Like, literally. Goldie could swear she heard something come from the stone. She didn’t completely understand Mongolian, but she recognized a few words here and there, and definitely heard the words west and south. Did the rock want her to go southwest? Did that thought make her sound completely insane? Was the fact that she was really considering following those directions even more insane? Maybe. But she liked a call to adventure. And this was starting out like quite the strange adventure - something she'd get to brag about to Scrooge when she got back. Something where she could find such a rare interesting treasure that people from around the world would come to her Blackjack just to see it.

After taking a few days to think about her options, Goldie made the decision to follow what the weird talking rock wanted her to do. Why not, right? She sent letters to her other hotels and let them know she might be gone for a while (maybe forever if this was some magical deadly trap) and even wrote a letter for Scrooge that she left with Altan, who was still in Peking with her. It was nice to work with a guy who spoke a lot of different local languages. Altan agreed to send it, but only if Goldie didn’t tell him not to within two years time. Or if Scrooge came looking for her. But that was definitely not going to happen.

---

Going southwest brought Goldie to a city called Yinchuan. It was a gorgeous place that she would’ve loved to spend a bit of time in, but the stone told her to keep moving. She’d gotten this far listening to a mysterious magical voice echoing in her head, why stop now?

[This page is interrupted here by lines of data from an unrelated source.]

(** X16. An exception raised by the chunk callback is handled as a
    failure of the attempt and retried: when the callback raises the
    [Exception] [e] on every fragment, each response of the service is a
    stream whose first chunk carries text, and nothing is cancelled, the
    call opens [max_retries] requests, calls the callback once in each
    attempt, and raises the [APIError] whose message is
    ["Failed after N attempts: Error processing stream: "] followed by the
    message of [e]. *)
Theorem callback_error_is_retried (E : env) self prompt cb N pcb m e :
  (1 <= N)%Z ->
  (forall f, cb f = Some e) -> is_Exception e = true ->
  (forall k, exists chunk rest,
     service E (the_request self prompt) k = inr (SYield chunk rest) /\
     truthy (fragment_of chunk) = true) ->
  (forall k, cancelled_at E k = false) -> (forall k, cancel_wakeup E k = false) ->
  exists m' tr,
    run E (generate_code_with_explanation self prompt cb N pcb) m =
      (m', Raised (mk_exn APIError
                     (final_message N ("Error processing stream: " +:+ str e)))) /\
    trace m' = trace m ++ tr /\
    requests tr = replicate (Z.to_nat N) (the_request self prompt) /\
    length (fragments tr) = Z.to_nat N.
Proof.
  intros HN Hcb Hexc Hserv Hpoll Hwake.
  unfold generate_code_with_explanation. rewrite run_bind, run_init_stats. run_pure.
  rewrite range_attempts.
  destruct (Z.to_nat N) as [|n] eqn:HNn; [lia|].
  destruct (for_attempt_in_callback_raises E self prompt cb N pcb e Hcb Hexc Hpoll Hwake
              n 0 (write (store_at_start E m) (ticked m)) (length (objs (store m)))
              (new_StreamStats (clock E (n_clock m))))
    as (m' & tr & Hrun & Htr & Hreq & Hf); auto.
  - lia.
  - simpl. by apply list_lookup_middle.
  - exists m', tr. done.
Qed.

Lemma callback_error_is_retried_witness :
  exists m' tr,
    run (calm (fun _ => inr (stream_of add_chunks)))
        (generate_code_with_explanation generator "add two numbers"
           (fun _ => Some (mk_exn (OtherException "ValueError") "bad chunk")) 3 None)
        machine0 =
      (m', Raised (mk_exn APIError
                     "Failed after 3 attempts: Error processing stream: bad chunk")) /\
    trace m' = trace machine0 ++ tr /\
    requests tr = replicate 3 (the_request generator "add two numbers") /\
    length (fragments tr) = 3.
Proof.
  apply (callback_error_is_retried (calm (fun _ => inr (stream_of add_chunks)))
           generator "add two numbers"
           (fun _ => Some (mk_exn (OtherException "ValueError") "bad chunk")) 3 None
           machine0 (mk_exn (OtherException "ValueError") "bad chunk")).
  - lia.
  - reflexivity.
  - reflexivity.
  - intros k. eexists _, _. split; reflexivity.
  - reflexivity.
  - reflexivity.
Defined.
(** A pending bid is listed under an item of the viewer exactly when the
    item it names is the viewer's. *)
Lemma listed_iff (me : string) (fk : ClaimSummary.t -> option string)
    (items : list ItemSummary.t) (roomClaims : list ClaimSummary.t) (c : ClaimSummary.t) :
  NoDup (map ItemSummary.id items) ->
  (forall it, it ∈ items -> ItemSummary.id it ≠ "") ->
  c ∈ roomClaims ->
  ClaimSummary.status c = ClaimStatus.PENDING ->
  JS.truthy (fk c) && authoredByViewer (Some me) items (default "" (fk c)) = true
  <-> exists entry,
        entry ∈ List.filter (fun entry => Z.of_nat (length (claims entry)) >? 0)
                  (map
                     (fun it =>
                        {| item := it;
                           claims :=
                             JS.sort compareCreatedAt
                               (List.filter
                                  (fun claim =>
                                     bool_decide (fk claim = Some (ItemSummary.id it))
                                     && bool_decide (ClaimSummary.status claim
                                                     ≠ ClaimStatus.WITHDRAWN))
                                  roomClaims) |})
                     (List.filter
                        (fun it =>
                           bool_decide (Some (ItemSummary.authorMembershipId it) = Some me))
                        items))
        /\ c ∈ claims entry.
Proof.
  intros Hnd Hids Hc Hpending.
  rewrite andb_true_iff, (authoredByViewer_spec me items _ Hnd). split.
  - intros [Htruthy (it & Hit & Hid & Hme)].
    destruct (fk c) as [key|] eqn:Hfk; [|done]. simpl in Hid. subst key.
    assert (Hin : c ∈ JS.sort compareCreatedAt
                        (List.filter
                           (fun claim =>
                              bool_decide (fk claim = Some (ItemSummary.id it))
                              && bool_decide (ClaimSummary.status claim
                                              ≠ ClaimStatus.WITHDRAWN))
                           roomClaims)).
    { apply in_target_claims. split_and!; try done. by rewrite Hpending. }
    eexists {| item := it; claims := _ |}. split; [|exact Hin].
    apply in_targets. cbn [item claims]. split_and!; try done.
    intros Hnil. rewrite Hnil in Hin. by apply elem_of_nil in Hin.
  - intros (entry & Hentry & Hin).
    apply in_targets in Hentry as (Hit & Hme & _ & Hclaims).
    rewrite Hclaims in Hin. apply in_target_claims in Hin as (_ & Hfk & _).
    rewrite Hfk. simpl. split.
    + apply negb_true_iff, String.eqb_neq. by apply Hids.
    + by exists (item entry).
Qed.

(** X25: for a joined member, in a room whose offers and desires have
    distinct, non-empty ids, the bids counted as pending decisions are the
    pending bids listed under the member's offers and desires; the count is
    zero exactly when no listed bid is pending. *)
Theorem pending_decisions_are_the_listed_pending_bids (me : string)
    (room : RoomSnapshot.t) :
  me ≠ "" ->
  NoDup (map ItemSummary.id (RoomSnapshot.offers room)) ->
  NoDup (map ItemSummary.id (RoomSnapshot.desires room)) ->
  (forall it, it ∈ RoomSnapshot.offers room ++ RoomSnapshot.desires room ->
              ItemSummary.id it ≠ "") ->
  let targets := offerTargets (Some me) room ++ desireTargets (Some me) room in
  (forall c, c ∈ RoomSnapshot.claims room ->
     (awaitsDecision (Some me) room c = true
      <-> ClaimSummary.status c = ClaimStatus.PENDING
          /\ exists entry, entry ∈ targets /\ c ∈ claims entry))
  /\ (pendingDecisionCount (Some me) room = 0
      <-> forall entry c, entry ∈ targets -> c ∈ claims entry ->
                          ClaimSummary.status c ≠ ClaimStatus.PENDING).
Proof.
  intros Hme Hoffers Hdesires Hids targets.
  assert (Htruthy : JS.truthy (Some me) = true).
  { cbn [JS.truthy]. by apply negb_true_iff, String.eqb_neq. }
  assert (Hcounted : forall c, c ∈ RoomSnapshot.claims room ->
            (awaitsDecision (Some me) room c = true
             <-> ClaimSummary.status c = ClaimStatus.PENDING
                 /\ exists entry, entry ∈ targets /\ c ∈ claims entry)).
  { intros c Hc. subst targets. unfold awaitsDecision, offerTargets, desireTargets.
    rewrite Htruthy. cbn [negb].
    case_bool_decide as Hstatus; [split; [done|by intros [? _]]|].
    rewrite orb_true_iff.
    rewrite (listed_iff me ClaimSummary.offerId (RoomSnapshot.offers room)
               (RoomSnapshot.claims room) c Hoffers) by
      (done || (intros it Hit; apply Hids, elem_of_app; by left)).
    rewrite (listed_iff me ClaimSummary.desireId (RoomSnapshot.desires room)
               (RoomSnapshot.claims room) c Hdesires) by
      (done || (intros it Hit; apply Hids, elem_of_app; by right)).
    split.
    - intros [(entry & He & Hin)|(entry & He & Hin)]; (split; [done|]);
        exists entry; (split; [|done]); apply elem_of_app; [by left|by right].
    - intros [_ (entry & He & Hin)]. apply elem_of_app in He as [He|He];
        [left|right]; by exists entry. }
  split; [exact Hcounted|].
  assert (Hsub : forall entry c, entry ∈ targets -> c ∈ claims entry ->
                                 c ∈ RoomSnapshot.claims room).
  { intros entry c He Hin. subst targets. unfold offerTargets, desireTargets in He.
    rewrite Htruthy in He. cbn [negb] in He.
    apply elem_of_app in He as [He|He]; apply in_targets in He as (_ & _ & _ & Hclaims);
      rewrite Hclaims in Hin; by apply in_target_claims in Hin as (Hin & _ & _). }
  unfold pendingDecisionCount. split.
  - intros Hzero entry c He Hin Hpending.
    assert (Hc : c ∈ RoomSnapshot.claims room) by by apply (Hsub entry).
    assert (Hin' : c ∈ List.filter (awaitsDecision (Some me) room) (RoomSnapshot.claims room)).
    { apply list_elem_of_In, filter_In. split; [by apply list_elem_of_In|].
      apply Hcounted; [done|]. split; [done|]. by exists entry. }
    destruct (List.filter _ _); [by apply elem_of_nil in Hin'|]. cbn [length] in Hzero. lia.
  - intros Hnone.
    destruct (List.filter _ _) as [|c rest] eqn:Hfilter; [done|].
    assert (Hin : c ∈ List.filter (awaitsDecision (Some me) room) (RoomSnapshot.claims room)).
    { rewrite Hfilter. by left. }
    apply list_elem_of_In, filter_In in Hin as [Hin Hcount].
    apply list_elem_of_In in Hin.
    apply Hcounted in Hcount as [Hpending (entry & He & Hce)]; [|done].
    by destruct (Hnone entry c He Hce).
Qed.

End DecisionsFacts.

Local Ltac distinct_strings :=
  repeat (apply NoDup_cons; split;
          [let H := fresh in
           intros H;
           repeat (apply elem_of_cons in H as [H|H]; [discriminate|]);
           by apply elem_of_nil in H|]);
  apply NoDup_nil_2.

Lemma pending_decisions_are_the_listed_pending_bids_witness :
  let room := Fixtures.decisionsRoom in
  let c := Sample.toClaimSummary Fixtures.claimPending in
  let targets :=
    DecisionsPage.offerTargets (Some "membership-host") room
    ++ DecisionsPage.desireTargets (Some "membership-host") room in
  (NoDup (map ItemSummary.id (RoomSnapshot.offers room))
   /\ NoDup (map ItemSummary.id (RoomSnapshot.desires room))
   /\ c ∈ RoomSnapshot.claims room
   /\ DecisionsPage.awaitsDecision (Some "membership-host") room c = true)
  /\ ClaimSummary.status c = ClaimStatus.PENDING
  /\ exists entry, entry ∈ targets /\ c ∈ DecisionsPage.claims entry.
Proof.
  assert (Hoffers : NoDup (map ItemSummary.id (RoomSnapshot.offers Fixtures.decisionsRoom))).
  { change (NoDup ["offer-1"; "offer-2"]). distinct_strings. }
  assert (Hdesires : NoDup (map ItemSummary.id (RoomSnapshot.desires Fixtures.decisionsRoom))).
  { change (NoDup ["desire-1"]). distinct_strings. }
  assert (Hids : forall it,
             it ∈ RoomSnapshot.offers Fixtures.decisionsRoom
                  ++ RoomSnapshot.desires Fixtures.decisionsRoom ->
             ItemSummary.id it ≠ "").
  { intros it Hit.
    change (it ∈ [Sample.toItemSummary Sample.offer1; Sample.toItemSummary Sample.offer2;
                  Sample.toItemSummary Sample.desire1]) in Hit.
    repeat (apply elem_of_cons in Hit as [->|Hit]; [discriminate|]).
    by apply elem_of_nil in Hit. }
  assert (Hc : Sample.toClaimSummary Fixtures.claimPending
               ∈ RoomSnapshot.claims Fixtures.decisionsRoom).
  { change (Sample.toClaimSummary Fixtures.claimPending
            ∈ [Sample.toClaimSummary
                 (ExportSummary.ClaimWithRelations.row Sample.claimDeclined);
               Sample.toClaimSummary Fixtures.claimPending]).
    apply elem_of_cons. right. apply elem_of_cons. by left. }
  split; [split_and!; try done|].
  destruct (pending_decisions_are_the_listed_pending_bids "membership-host"
              Fixtures.decisionsRoom ltac:(discriminate) Hoffers Hdesires Hids)
    as [Hcounted _].
  apply (Hcounted _ Hc). reflexivity.
Defined.
(** * Proof-of-work mining over a toy ledger: model and properties

    A shallow embedding of [blockchain.py] (transactions, blocks, the chain
    and its validator, the sequential nonce search) and of the worker and
    coordinator of [pow_parallel.py], with the properties of the design
    document stated over it.

    Conventions of the embedding.
    - A Python [str] is a [string] whose characters are code points below 256;
      [int] is [Z]; a [dict] is an association list in insertion order.
    - [hashlib.sha256] is implemented in full (module [SHA256]) so that
      digests of concrete blocks can be evaluated.
    - A Python [float] is kept abstract (class [PyFloat]): only its two
      renderings, the one of [str()] and the one of [json.dumps], enter the
      code.
    - [time.time()] readings are explicit arguments; [print] appends to a
      list of diagnostics; a [while] loop whose exit is not bounded by its
      arguments takes fuel and answers [None] when the fuel runs out. *)

From Stdlib Require Import ZArith List Bool Lia.
From Stdlib Require Import Strings.String Strings.Ascii DecimalString DecimalZ.
From stdpp Require Import base gmap.
Import ListNotations.
Local Open Scope Z_scope.

(** ** hashlib.sha256 (FIPS 180-4) over byte lists *)

Module SHA256.

Definition wrap32 (x : Z) : Z := Z.land x 0xffffffff.
Definition add32 (x y : Z) : Z := wrap32 (x + y).
Definition rotr (n x : Z) : Z :=
  Z.lor (Z.shiftr x n) (wrap32 (Z.shiftl x (32 - n))).
Definition not32 (x : Z) : Z := Z.lxor x 0xffffffff.

Definition Ch (x y z : Z) : Z := Z.lxor (Z.land x y) (Z.land (not32 x) z).
Definition Maj (x y z : Z) : Z :=
  Z.lxor (Z.lxor (Z.land x y) (Z.land x z)) (Z.land y z).
Definition bsig0 (x : Z) : Z :=
  Z.lxor (Z.lxor (rotr 2 x) (rotr 13 x)) (rotr 22 x).
Definition bsig1 (x : Z) : Z :=
  Z.lxor (Z.lxor (rotr 6 x) (rotr 11 x)) (rotr 25 x).
Definition ssig0 (x : Z) : Z :=
  Z.lxor (Z.lxor (rotr 7 x) (rotr 18 x)) (Z.shiftr x 3).
Definition ssig1 (x : Z) : Z :=
  Z.lxor (Z.lxor (rotr 17 x) (rotr 19 x)) (Z.shiftr x 10).

(** The round constants are the first thirty-two bits of the fractional
    parts of the cube roots of the first sixty-four primes; the initial hash
    value takes the square roots of the first eight.  Both are computed
    here, once. *)
Definition is_prime (n : Z) : bool :=
  forallb (fun k => negb (n mod k =? 0))
          (map Z.of_nat (seq 2 (Z.to_nat n - 2))).

Definition primes : list Z :=
  Eval vm_compute in filter is_prime (map Z.of_nat (seq 2 310)).

(** The integer cube root of [n], decided bit by bit from bit [b] down. *)
Fixpoint cube_root (b : nat) (n r : Z) : Z :=
  let r' := r + 2 ^ Z.of_nat b in
  let r := if r' * r' * r' <=? n then r' else r in
  match b with
  | O => r
  | S b' => cube_root b' n r
  end.

Definition frac_cube_root (p : Z) : Z :=
  wrap32 (cube_root 40 (p * 2 ^ 96) 0).

Definition frac_square_root (p : Z) : Z := wrap32 (Z.sqrt (p * 2 ^ 64)).

Definition K : list Z := Eval vm_compute in map frac_cube_root primes.

(** The eight working words a..h; also the running hash value. *)
Record state : Type := State {
  sa : Z; sb : Z; sc : Z; sd : Z; se : Z; sf : Z; sg : Z; sh : Z }.

Definition init : state :=
  Eval vm_compute in
    match map frac_square_root (firstn 8 primes) with
    | [a; b; c; d; e; f; g; h] => State a b c d e f g h
    | _ => State 0 0 0 0 0 0 0 0
    end.

(** The message schedule, newest word first while it grows from the sixteen
    words of a chunk to sixty-four. *)
Fixpoint extend (n : nat) (rw : list Z) : list Z :=
  match n with
  | O => rw
  | S n' =>
      let w := add32 (add32 (ssig1 (nth 1 rw 0)) (nth 6 rw 0))
                     (add32 (ssig0 (nth 14 rw 0)) (nth 15 rw 0)) in
      extend n' (w :: rw)
  end.

Definition schedule (chunk : list Z) : list Z :=
  rev (extend 48 (rev chunk)).

Definition round (s : state) (kw : Z * Z) : state :=
  let '(k, w) := kw in
  let t1 := add32 (add32 (add32 (sh s) (bsig1 (se s)))
                         (add32 (Ch (se s) (sf s) (sg s)) k)) w in
  let t2 := add32 (bsig0 (sa s)) (Maj (sa s) (sb s) (sc s)) in
  State (add32 t1 t2) (sa s) (sb s) (sc s)
        (add32 (sd s) t1) (se s) (sf s) (sg s).

Definition compress (h : state) (chunk : list Z) : state :=
  let s := fold_left round (combine K (schedule chunk)) h in
  State (add32 (sa h) (sa s)) (add32 (sb h) (sb s))
        (add32 (sc h) (sc s)) (add32 (sd h) (sd s))
        (add32 (se h) (se s)) (add32 (sf h) (sf s))
        (add32 (sg h) (sg s)) (add32 (sh h) (sh s)).

(** Big-endian packing of the padded bytes into 32-bit words. *)
Fixpoint words (bs : list Z) : list Z :=
  match bs with
  | b0 :: b1 :: b2 :: b3 :: rest =>
      (((b0 * 256 + b1) * 256 + b2) * 256 + b3) :: words rest
  | _ => []
  end.

Definition be64 (n : Z) : list Z :=
  map (fun i => Z.shiftr n (8 * i) mod 256) [7; 6; 5; 4; 3; 2; 1; 0].

Definition pad (msg : list Z) : list Z :=
  let len := Z.of_nat (length msg) in
  msg ++ 0x80 :: repeat 0 (Z.to_nat ((55 - len) mod 64)) ++ be64 (8 * len).

Fixpoint chunks (n : nat) (ws : list Z) : list (list Z) :=
  match n with
  | O => []
  | S n' => firstn 16 ws :: chunks n' (skipn 16 ws)
  end.

Definition digest (msg : list Z) : state :=
  let ws := words (pad msg) in
  fold_left compress (chunks (length ws / 16) ws) init.

Definition hexchars : list ascii :=
  list_ascii_of_string "0123456789abcdef".

Definition hexdigit (n : Z) : ascii :=
  nth (Z.to_nat (Z.land n 15)) hexchars "0"%char.

Definition hexword (w : Z) (tail : string) : string :=
  String (hexdigit (Z.shiftr w 28)) (String (hexdigit (Z.shiftr w 24))
  (String (hexdigit (Z.shiftr w 20)) (String (hexdigit (Z.shiftr w 16))
  (String (hexdigit (Z.shiftr w 12)) (String (hexdigit (Z.shiftr w 8))
  (String (hexdigit (Z.shiftr w 4)) (String (hexdigit w) tail))))))).

Definition hexstate (s : state) : string :=
  hexword (sa s) (hexword (sb s) (hexword (sc s) (hexword (sd s)
  (hexword (se s) (hexword (sf s) (hexword (sg s)
  (hexword (sh s) EmptyString))))))).

(** [hashlib.sha256(bytes).hexdigest()] *)
Definition hexdigest (msg : list Z) : string := hexstate (digest msg).

End SHA256.

(** ** Python strings, integers and exceptions *)

Local Open Scope string_scope.
Local Open Scope Z_scope.

(** The double quote character, and a string holding just it. *)
Definition dquote : ascii := "034"%char.
Definition dq : string := String dquote EmptyString.

(** [str.encode()]: UTF-8, here for code points below 256. *)
Definition utf8 (c : ascii) : list Z :=
  let n := Z.of_N (N_of_ascii c) in
  if n <? 128 then [n]
  else [Z.lor 0xc0 (Z.shiftr n 6); Z.lor 0x80 (Z.land n 63)].

Definition str_encode (s : string) : list Z :=
  flat_map utf8 (list_ascii_of_string s).

(** [str(n)] for an [int]. *)
Definition str_of_int (n : Z) : string := NilZero.string_of_int (Z.to_int n).

(** [s * n]: repetition; empty when [n] is not positive. *)
Fixpoint str_repeat (s : string) (n : nat) : string :=
  match n with
  | O => EmptyString
  | S n' => s ++ str_repeat s n'
  end.

Definition str_mul (s : string) (n : Z) : string := str_repeat s (Z.to_nat n).

(** [s.startswith(p)] *)
Definition startswith (s p : string) : bool := String.prefix p s.

(** [s[:n]] *)
Definition str_take (n : nat) (s : string) : string := substring 0 n s.

(** [sep.join(items)] *)
Fixpoint str_join (sep : string) (items : list string) : string :=
  match items with
  | [] => EmptyString
  | [x] => x
  | x :: rest => x ++ sep ++ str_join sep rest
  end.

(** Exceptions the modelled code can raise.  [Untyped] is not a Python
    exception: it marks a dictionary entry whose value is not of the
    annotated type, where Python would carry on with the value as it is;
    such inputs are outside this model. *)
Inductive pyerror : Type :=
| KeyError (key : string)
| TypeError
| Untyped (key : string).

Inductive result (A : Type) : Type :=
| Ok (a : A)
| Raise (e : pyerror).
Arguments Ok {A} a.
Arguments Raise {A} e.

Definition rbind {A B : Type} (m : result A) (k : A -> result B) : result B :=
  match m with
  | Ok a => k a
  | Raise e => Raise e
  end.

Notation "'let*' x ':=' m 'in' k" := (rbind m (fun x => k))
  (at level 10, x name, m at level 100, k at level 200).

(** A list comprehension whose body can raise: the first exception wins. *)
Fixpoint rmap {A B : Type} (f : A -> result B) (l : list A) : result (list B) :=
  match l with
  | [] => Ok []
  | a :: rest => let* b := f a in let* bs := rmap f rest in Ok (b :: bs)
  end.

(** ** Python floats, as far as the code looks at them *)

Class PyFloat : Type := {
  pyfloat : Type;
  (** [str(x)], which is what an f-string field renders. *)
  float_str : pyfloat -> string;
  (** the rendering of a float by [json.dumps]. *)
  float_json : pyfloat -> string;
  (** the literal [0.0]. *)
  float_zero : pyfloat
}.

Section Model.
Context {F : PyFloat}.

(** ** JSON-like values and json.dumps(..., sort_keys=True) *)

#[warnings="-register-all"] Inductive pyvalue : Type :=
| PyStr (s : string)
| PyInt (n : Z)
| PyFloat_ (x : pyfloat)
| PyList (items : list pyvalue)
| PyDict (items : list (string * pyvalue)).

Definition hex2 (n : Z) : string :=
  String (SHA256.hexdigit (Z.shiftr n 4)) (String (SHA256.hexdigit n) EmptyString).

(** One character of a string literal under [ensure_ascii=True]. *)
Definition json_escape (c : ascii) : string :=
  let n := Z.of_N (N_of_ascii c) in
  if n =? 34 then "\" ++ dq
  else if n =? 92 then "\\"
  else if n =? 10 then "\n"
  else if n =? 13 then "\r"
  else if n =? 9 then "\t"
  else if n =? 8 then "\b"
  else if n =? 12 then "\f"
  else if (32 <=? n) && (n <=? 126) then String c EmptyString
  else "\u00" ++ hex2 n.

After a few more hours of wandering, she ended up near a large, intimidating river at the northern edge of the city. The stone in her hand was starting to shake as she assumedly got closer to wherever it was that it wanted her to go.

Goldie had wondered a few times on her journey how she’d know if she reached the right place. She no longer had to wonder as the stone floated out of her hand and hovered, shaking, over a spot near the river.

“Huh. This is definitely going on my list as one of the oddest little adventures I’ve been on,” Goldie said out loud, lonely from traveling by herself for almost two weeks.

The stone stopped shaking, which caught Goldie’s attention. She waited a few moments and then walked closer to it, reaching out to touch it and see if anything felt different.

As her fingers made contact on the edge, gently touching some of the Mongolian characters there - the characters glowed a bright white. Goldie pulled her hand back in fear and took a step away from the turquoise, hoping she hadn’t done something wrong. It shook for a few seconds and then stopped again.

Goldie frowned. “This is going to give me a heart attack,” she grumbled. With a sigh, she wondered if she should’ve just asked Altan or some locals to help her understand what this thing was. It was a dumb, dangerous game to follow a mystical voice all by herself, after all.

Then, without any warning at all, a long, goopy black tendril flew out of the stone and wrapped itself around Goldie’s arm.

“What the-?!”

Goldie attempted to pull herself out of the tendril’s grasp, but suddenly another shot out. And another. They wrapped themselves around each of her limbs and beak and ponytail, roughly pulling her towards the stone. With her beak clamped shut, she couldn’t scream for help, but Goldie could tell it wouldn’t be worth the effort. She was sunk. She was going to die and it was for a stupid reason and her last moments with Scrooge were so stupid and-

The goop from the tendrils covered her eyes and she felt her breathing restricted. Goldie took one last deep breath as she lost all sensations and the tendrils dragged her into the gemstone.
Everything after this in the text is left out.